What parameters can I play with using mcl?

Question

There are really mainly two things to consider. The first and most important is outside mcl (http://micans.org/mcl/) itself, namely how the network is constructed. I've written about it elsewhere, but I'll repeat it here because it is important.

If you have a weighted similarity, choose an edge-weight (similarity) cutoff such that the topology of the network becomes informative; i.e. too many edges or too few edges yield little discriminative information in the absence/presence structure of edges. Choose it such that no edges connect things you consider very dissimilar, and that edges connect things you consider somewhat similar to quite similar. In the case of mcl, the dynamic range in edge weight between 'a bit similar' and 'very similar' should be, as a rule of a thumb, one order of magnitude, i.e. two-fold or five-fold or ten-fold, as opposed to varying from 0.9 to 1.0. Of course, it is possible to give simple networks to mcl and it will just utilise the absence/presence of edges. Make sure the network does not become very dense - a very rough rule of thumb could be to aim for a total number of edges that is in the order of V * sqrt(V) if the number of nodes (vertcies) is V, that is, each node has, on average, in the order of sqrt(V) neighbours.
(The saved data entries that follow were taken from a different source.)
(* ===== verification/AgentTypes.v ===== *)
(** * Agents

    The data of [openfang-types/src/agent.rs]: modes, profiles, quotas, models,
    manifests and registry entries, with the tool filters and the validation
    of session labels. Ids are a parameter, times are milliseconds, JSON values
    a parameter. *)

From Stdlib Require Import Ascii ZArith Lia.
From Stdlib Require Import SpecFloat.
From stdpp Require Import base gmap strings list sets.
From S2P Require Import Prelude Strs TextLines Floats ContextWindow ShellExec.

Record ModelRoutingConfig : Type := mkRouting {
  simple_model : str;
  medium_model : str;
  complex_model : str;
  simple_threshold : Z;
  complex_threshold : Z
}.

Definition default_routing : ModelRoutingConfig :=
  mkRouting (lit "claude-haiku-4-5-20251001") (lit "claude-sonnet-4-20250514")
    (lit "claude-sonnet-4-20250514") 100 500.

Record AutonomousConfig : Type := mkAutonomous {
  quiet_hours : option str;
  max_iterations : Z;
  max_restarts : Z;
  heartbeat_interval_secs : Z;
  heartbeat_channel : option str
}.

Definition default_autonomous : AutonomousConfig := mkAutonomous None 50 10 30 None.

Inductive AgentState : Type := Created | Running | Suspended | Terminated | Crashed.

#[global] Instance agent_state_eq_dec : EqDecision AgentState.
Proof. solve_decision. Defined.

Inductive AgentMode : Type := Observe | Assist | FullMode.

Definition default_mode : AgentMode := FullMode.

Inductive ScheduleMode : Type :=
| Reactive
| Periodic (cron : str)
| Proactive (conditions : list str)
| Continuous (check_interval_secs : Z).

Record ResourceQuota : Type := mkQuota {
  max_memory_bytes : Z;
  max_cpu_time_ms : Z;
  max_tool_calls_per_minute : Z;
  max_llm_tokens_per_hour : Z;
  max_network_bytes_per_hour : Z;
  max_cost_per_hour_usd : spec_float;
  max_cost_per_day_usd : spec_float;
  max_cost_per_month_usd : spec_float
}.

Definition default_quota : ResourceQuota :=
  mkQuota (256 * 1024 * 1024) 30000 60 1000000 (100 * 1024 * 1024) (f64_lit 1 1) (f64_lit 0 1) (f64_lit 0 1).

Inductive Priority : Type := LowPriority | NormalPriority | HighPriority | CriticalPriority.

Inductive ToolProfile : Type := Minimal | Coding | Research | Messaging | Automation | FullProfile | Custom.

#[global] Instance tool_profile_eq_dec : EqDecision ToolProfile.
Proof. solve_decision. Defined.

Definition profile_tools (p : ToolProfile) : list str :=
  lit <$>
  (match p with
   | Minimal => ["file_read"; "file_list"]
   | Coding => ["file_read"; "file_write"; "file_list"; "shell_exec"; "web_fetch"]
   | Research => ["web_fetch"; "web_search"; "file_read"; "file_write"]
   | Messaging => ["agent_send"; "agent_list"; "memory_store"; "memory_recall"]
   | Automation =>
       ["file_read"; "file_write"; "file_list"; "shell_exec"; "web_fetch"; "web_search";
        "agent_send"; "agent_list"; "memory_store"; "memory_recall"]
   | FullProfile | Custom => ["*"]
   end)%string.

Record ManifestCapabilities : Type := mkManifestCaps {
  network : list str;
  tools : list str;
  memory_read : list str;
  memory_write : list str;
  agent_spawn : bool;
  agent_message : list str;
  shell : list str;
  ofp_discover : bool;
  ofp_connect : list str
}.

Definition default_caps : ManifestCapabilities := mkManifestCaps [] [] [] [] false [] [] false [].

Definition any_tool (f : str → bool) (ts : list str) : bool :=
  existsb (λ t, f t || str_eqb t (lit "*")) ts.

Definition stars_if (b : bool) : list str := if b then [lit "*"] else [].

Definition implied_capabilities (p : ToolProfile) : ManifestCapabilities :=
  let ts := profile_tools p in
  let has_net := any_tool (λ t, starts_with t (lit "web_")) ts in
  let has_shell := any_tool (str_eqb (lit "shell_exec")) ts in
  let has_agent := any_tool (λ t, starts_with t (lit "agent_")) ts in
  let has_memory := any_tool (λ t, starts_with t (lit "memory_")) ts in
  {| tools := ts;
     network := stars_if has_net;
     shell := stars_if has_shell;
     agent_spawn := has_agent;
     agent_message := stars_if has_agent;
     memory_read := if has_memory then [lit "*"] else [lit "self.*"];
     memory_write := [lit "self.*"];
     ofp_discover := false;
     ofp_connect := [] |}.

Record ModelConfig : Type := mkModel {
  provider : str;
  model : str;
  max_tokens : Z;
  temperature : spec_float;
  system_prompt : str;
  api_key_env : option str;
  base_url : option str
}.

(** [0.7f32], the nearest value of 24 bits. *)
Definition default_model (temperature_07 : spec_float) : ModelConfig :=
  mkModel (lit "anthropic") (lit "claude-sonnet-4-20250514") 4096 temperature_07
    (lit "You are a helpful AI agent.") None None.

Record FallbackModel : Type := mkFallback {
  fb_provider : str;
  fb_model : str;
  fb_api_key_env : option str;
  fb_base_url : option str
}.

Record AgentIdentity : Type := mkIdentity {
  emoji : option str;
  avatar_url : option str;
  identity_color : option str;
  archetype : option str;
  vibe : option str;
  greeting_style : option str
}.

Definition default_identity : AgentIdentity := mkIdentity None None None None None None.

Section Entries.
Context {AgentId SessionId Json : Type}.

Record ToolConfig : Type := mkToolConfig { params : gmap str Json }.

Record AgentManifest : Type := mkManifest {
  m_name : str;
  version : str;
  description : str;
  author : str;
  module : str;
  schedule : ScheduleMode;
  m_model : ModelConfig;
  fallback_models : list FallbackModel;
  resources : ResourceQuota;
  priority : Priority;
  capabilities : ManifestCapabilities;
  profile : option ToolProfile;
  m_tools : gmap str ToolConfig;
  skills : list str;
  mcp_servers : list str;
  m_metadata : gmap str Json;
  m_tags : list str;
  routing : option ModelRoutingConfig;
  autonomous : option AutonomousConfig;
  pinned_model : option str;
  workspace : option str;
  generate_identity_files : bool;
  exec_policy : option ExecPolicy
}.

Definition default_manifest (temperature_07 : spec_float) : AgentManifest :=
  mkManifest (lit "unnamed") (lit "0.1.0") [] [] (lit "builtin:chat") Reactive
    (default_model temperature_07) [] default_quota NormalPriority default_caps None ∅ [] [] ∅ []
    None None None None true None.

Record AgentEntry : Type := mkEntry {
  id : AgentId;
  name : str;
  manifest : AgentManifest;
  state : AgentState;
  agent_mode : AgentMode;
  created_at : Z;
  last_active : Z;
  parent : option AgentId;
  children : list AgentId;
  session_id : SessionId;
  tags : list str;
  identity : AgentIdentity;
  onboarding_completed : bool;
  onboarding_completed_at : option Z
}.

End Entries.

(** ** Tools by mode *)

Definition read_only_tools : list str :=
  lit <$> ["file_read"; "file_list"; "memory_recall"; "web_fetch"; "web_search"; "agent_list"]%string.

Definition filter_tools {Value} (mode : AgentMode) (ts : list (ToolDefinition (Value := Value)))
  : list (ToolDefinition (Value := Value)) :=
  match mode with
  | Observe => []
  | Assist => filter (λ t, tool_name t ∈ read_only_tools) ts
  | FullMode => ts
  end.

(** ** Session labels *)

Section Labels.
Context `{UnicodeAlnum}.

Definition label_char (c : str) : bool :=
  is_alphanumeric c || str_eqb c (lit " ") || str_eqb c (lit "-") || str_eqb c (lit "_").

Definition new_label (label : str) : result str str :=
  let trimmed := trim label in
  if is_empty trimmed || (128 <? length trimmed) then Err (lit "Session label must be 1-128 chars")
  else if negb (forallb label_char (chars trimmed)) then Err (lit "Session label contains invalid chars")
  else Ok trimmed.

(** Session labels are values of their type: a label that was accepted has
    from 1 to 128 bytes and only letters, digits, blanks, hyphens and
    underscores, it is the given text without the blanks around it, and it is
    accepted again as it is. *)
Theorem session_label_typed label l :
  new_label label = Ok l →
  l = trim label ∧ 0 < length l ≤ 128 ∧ Forall (λ c, label_char c = true) (chars l) ∧ new_label l = Ok l.
Proof.
  unfold new_label at 1. destruct (is_empty (trim label) || (128 <? length (trim label))) eqn:E; [done|].
  destruct (forallb label_char (chars (trim label))) eqn:Ec; [|done]. intros [= <-].
  apply orb_false_iff in E as [Ee El]. apply Nat.ltb_ge in El. split; [done|]. split.
  { split; [|done]. destruct (trim label); [done|simpl; lia]. }
  split.
  { apply Forall_forall. intros c Hc%list_elem_of_In. by apply (proj1 (forallb_forall _ _) Ec). }
  unfold new_label. rewrite trim_idempotent, Ee, Ec. cbn [orb negb]. by rewrite (proj2 (Nat.ltb_ge _ _) El).
Qed.
End Labels.

Lemma session_label_typed_witness :
  new_label (lit "  support inbox ") = Ok (lit "support inbox")
  ∧ Forall (λ c, label_char c = true) (chars (lit "support inbox")).
Proof.
  split; [vm_compute; reflexivity|].
  apply (session_label_typed (lit "  support inbox ")). vm_compute. reflexivity.
Defined.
The above, network construction, is really crucial, and it is advisable to try different approaches. Now, given a network, there is really only one mcl parameter to vary: the inflation parameter (the -I option). A good set of values to test with is 1.4, 2, 3, 4, 6.

In summary, if you are exploring, try different ways of network construction, using your knowledge of the data to make the network a meaningful representation, and combine this with trying different mcl inflation values.